■ WHAT IS REQUIRED
All of the data must be output without alteration.
++++ MATERIAL PROVIDED
(** The object [scrapeEbayProduct] resolves to:
    [{ success: boolean; data?: ScrapedProduct; error?: string }]. *)
Record ScrapeResult : Type := {
  success : bool;
  data : option ScrapedProduct;
  error : option string;
}.

(** ** The request ([axios.post], lines 123-136) *)

Record Request : Type := {
  endpoint : string;
  body_url : string;
  x_rapidapi_host : string;
  x_rapidapi_key : string;
  timeout : N;
}.

(** How the request settles: [response.data] of the answer, or the rejection. *)
Inductive Outcome : Type :=
| Resolved (response_data : value)
| Rejected (e : exn).

Definition strict_equal_number (v : value) (n : float) : bool :=
  match v with
  | VNum x => PrimFloat.eqb x n
  | _ => false
  end.

(** [Object.keys(v).length === 0] for a truthy [v]. *)
Definition keys_empty (v : value) : bool :=
  match v with
  | VArr elems => match elems with [] => true | _ => false end
  | VObj props => match props with [] => true | _ => false end
  | VStr s => String.eqb s ""
  | _ => true
  end.

Definition INCOMPLETE_MESSAGE : string :=
  "Incomplete product data received from eBay. The product may not be available for sale. Please try a different product URL.".

Definition KEY_MISSING_MESSAGE : string :=
  "RapidAPI key is required. Please add it in Settings or set RAPIDAPI_KEY environment variable.".

Definition FETCH_FAILED_MESSAGE : string :=
  "Failed to fetch product data from eBay. Please check if the URL is valid and the product is available.".

Definition NOT_FOUND_MESSAGE : string :=
  "Product not found. This could mean: 1) The item doesn't exist or is no longer available on eBay, 2) Your RapidAPI key has reached its request limit. Please check your RapidAPI dashboard at https://rapidapi.com/hub and verify your subscription status.".

(** Lines 158-167: the check of the essential product data. *)
Definition checkEssential (apiData : value) : result unit :=
  hasTitle ← get apiData "title";
  price ← get apiData "price";
  let hasPrice := get_opt price "value" in
  if negb (truthy hasTitle) || negb (truthy hasPrice)
  then Throw (createScraperError INCOMPLETE_MESSAGE "API_ERROR")
  else Ok ().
++++++++
■ ANSWER BELOW
(** The object [scrapeEbayProduct] resolves to:
    [{ success: boolean; data?: ScrapedProduct; error?: string }]. *)
Record ScrapeResult : Type := {
  success : bool;
  data : option ScrapedProduct;
  error : option string;
}.

(** ** The request ([axios.post], lines 123-136) *)

Record Request : Type := {
  endpoint : string;
  body_url : string;
  x_rapidapi_host : string;
  x_rapidapi_key : string;
  timeout : N;
}.

(** How the request settles: [response.data] of the answer, or the rejection. *)
Inductive Outcome : Type :=
| Resolved (response_data : value)
| Rejected (e : exn).

Definition strict_equal_number (v : value) (n : float) : bool :=
  match v with
  | VNum x => PrimFloat.eqb x n
  | _ => false
  end.

(** [Object.keys(v).length === 0] for a truthy [v]. *)
Definition keys_empty (v : value) : bool :=
  match v with
  | VArr elems => match elems with [] => true | _ => false end
  | VObj props => match props with [] => true | _ => false end
  | VStr s => String.eqb s ""
  | _ => true
  end.

Definition INCOMPLETE_MESSAGE : string :=
  "Incomplete product data received from eBay. The product may not be available for sale. Please try a different product URL.".

Definition KEY_MISSING_MESSAGE : string :=
  "RapidAPI key is required. Please add it in Settings or set RAPIDAPI_KEY environment variable.".

Definition FETCH_FAILED_MESSAGE : string :=
  "Failed to fetch product data from eBay. Please check if the URL is valid and the product is available.".

Definition NOT_FOUND_MESSAGE : string :=
  "Product not found. This could mean: 1) The item doesn't exist or is no longer available on eBay, 2) Your RapidAPI key has reached its request limit. Please check your RapidAPI dashboard at https://rapidapi.com/hub and verify your subscription status.".

(** Lines 158-167: the check of the essential product data. *)
Definition checkEssential (apiData : value) : result unit :=
  hasTitle ← get apiData "title";
  price ← get apiData "price";
  let hasPrice := get_opt price "value" in
  if negb (truthy hasTitle) || negb (truthy hasPrice)
  then Throw (createScraperError INCOMPLETE_MESSAGE "API_ERROR")
  else Ok ().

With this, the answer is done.